Сегодня – пусть, лишь бы не завтра. Не задождилось бы – что главное. А град-то – ладно. Пережить можно, если застигнет не на чистом месте, а в укрытии.
Не задож-жило б – так по-стариковски. Идет, мол, до-ож, дожжи-ы ли зарядили. Чудно они у нас в Ялани разговаривают. «Разболока́ться». «Да́веча». «Тажно». «Лонись». «Вечо́р». Мы – по-другому. Я иногда и маму поправляю. Она – смеется: не знаю, кто, а я-то, мол, по-русски. Ага, по-русски. По-чалдонски. По-русски вон – по радио. И – телевизору.
«Ну, как умею, так и говорю… Меня уже не переучишь», – так скажет мне.
А я ей:
«Да уж».
Хорошие они у нас – и мама, и папка, хоть он и строгий.
Обогнуло с тылу ее, тучу, солнце. Вырвалось. Радостное: освободилось. Словно из плена, из силков. Сияет справа. Июньское. На самой маковке – оттуда. Нас в это время оно жалует – надолго не покидает. Едва лишь в ельник занырнет, уже и вынырнет, и – утро. Ну, коли – Север. Ночь тут пока напрасно, что ли, белая.
Солноворот. Хорошая пора. До сенокоса. А там – как каторга, неволя. Косить, правда, нравится. Когда не жарко. По росе. И таборить с папкой, мамой и братом на покосе возле костра – тоже. Чаю кипрейного попить, или с душицы, или с листом малиновым или смородинным, так, чтобы губы обжигало, – на кружку дуть. После поспать на пожне час. Конечно – здорово. Никто не спорит. Да время тратить неохота: не порыбачишь. На это дело я азартный. Зарный – так папка говорит, то есть – охочий. Вчера уехал. Друг у него старинный в Новой Мангазее помер. Проводить. Пообещал, вернется скоро. Кто, может, и… но я не шибко-то соскучился.
В июле жор у щуки начинается – а я вместо удилища держу в руках литовку или грабли. И врагу не пожелаешь. С начала августа – у окуня. А мне дорога – на покос. Опять сплошная нервотрепка. Ладно, погода постоит, и мы управимся недели за три. Но так – не Африка – у нас бывает редко.
«Солнце, – говорит мама, – на самую макушку взобралось, денька два там отдышется, передохнет, и вниз, к зиме, поедет, как на саночках, – туда уж быстро, не заметишь. Это к теплу, к весне-то – не дождешься».
А про меня она:
«С речки, наверное, и не вылазил бы, там бы и жил… вот где рыбак-то, а… и хлебом не корми».
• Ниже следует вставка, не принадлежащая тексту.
Lemma HexToUInt32_loop_bad order (str : list ascii) start cs : ∀ a v rest,
  0 ≤ start → 0 ≤ a → start + a + Z.of_nat (length cs) < 2 ^ 64 →
  (∀ k c, cs !! k = Some c →
          (str ++ [Ascii.zero]) !! Z.to_nat (start + a + Z.of_nat k) = Some c) →
  ¬ Forall (λ c, is_Some (hex_digit_value c)) cs →
  mfold (HexToUInt32_body order str start)
    (seqZ a (Z.of_nat (length cs)) ++ rest) v
  = Err BadKeyChar.
Proof.
  induction cs as [|c cs IH]; intros a v rest Hs Ha Hmax Hcs Hbad.
  - destruct Hbad. constructor.
  - rewrite seqZ_cons by (cbn [length]; lia). cbn [app mfold].
    assert (Hl : load_str str (wrapsz (start + a)) = Ok c).
    { apply load_str_lookup; [cbn [length] in Hmax; lia|].
      specialize (Hcs 0%nat c eq_refl).
      by replace (start + a + Z.of_nat 0) with (start + a) in Hcs by lia. }
    destruct (hex_digit_value c) as [d|] eqn:Hd.
    + erewrite HexToUInt32_body_hex; [|exact Hl|exact Hd].
      cbn [mbind result_bind].
      replace (Z.pred (Z.of_nat (length (c :: cs)))) with (Z.of_nat (length cs))
        by (cbn [length]; lia).
      apply IH; [lia|lia|cbn [length] in Hmax; lia| |].
      * intros k c' Hk. specialize (Hcs (S k) c' Hk).
        by replace (start + Z.succ a + Z.of_nat k)
          with (start + a + Z.of_nat (S k)) by lia.
      * intros Hall. apply Hbad. constructor; [by rewrite Hd|done].
    + by erewrite HexToUInt32_body_nonhex.
Qed.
И не вылазил бы. И жил бы.
«Ну, – говорит мама, – к рыбакам и Господь благоволил. Им помогал и сеть закидывать. И по воде с ними ходил. И даже ноги умывал им».
Ох ты.
Это она из бабушкиных сказок повторяет. Из бабьих – папка говорит. В детстве еще, когда не смыслил ничего, с открытым ртом их, эти сказки, переслушал, теперь и я не верю в это. Но маме не перечу. Пусть заблуждается. И без того частенько огорчаю. Не специально. Так получается. То где-то долго задержусь, то где-то с кем-то подеремся. И жить становится невмоготу, когда увижу вдруг, как она плачет. Плачет без слез – одним лишь подбородком.
Скажет обычно мама так, на меня с грустью, словно на сироту, посмотрит, после, вздохнув, добавит тихо: «Спаси и сохрани, Господи, дите мое неразумное» – и по делам своим направится. А я?
Слышу я это и стесняюсь. Тоже придумает – дите. Давно уже не неразумное.
Скоро идти в десятый класс. И как-то грустно. Что в последний. Когда, казалось, доживу. Уже и рядом… «Время – не конь, – говорила Марфа Измайловна, – не стреножишь, в стойло не поставишь». А иногда бы и хотелось. На рыбалке. Там уж, наоборот, его не замечаешь.
Люблю и осень золотую. Бабье лето. Если картошку быстро выкопаем, приберем, потом – свободен: гуляй на все четыре стороны, куда захочешь, – никто не держит. После занятий в школе. В воскресенье – от темноты до темноты. И в октябре. И в ноябре. Да и зима мне тоже нравится… Когда морозы не лютуют. Всегда во всем есть что-то да хорошее. А как же. Сейчас – рыбалка. Осенью – охота. Зимой – на лыжах походить. Ну а весной – все оживает. Тепло. Ручьи журчат. На речках ледоход. И с юга птицы возвращаются. Только вот душу как-то щимлет… И я, чалдон, как мама, вдруг заговорил. Ну, прорывается. Бывает.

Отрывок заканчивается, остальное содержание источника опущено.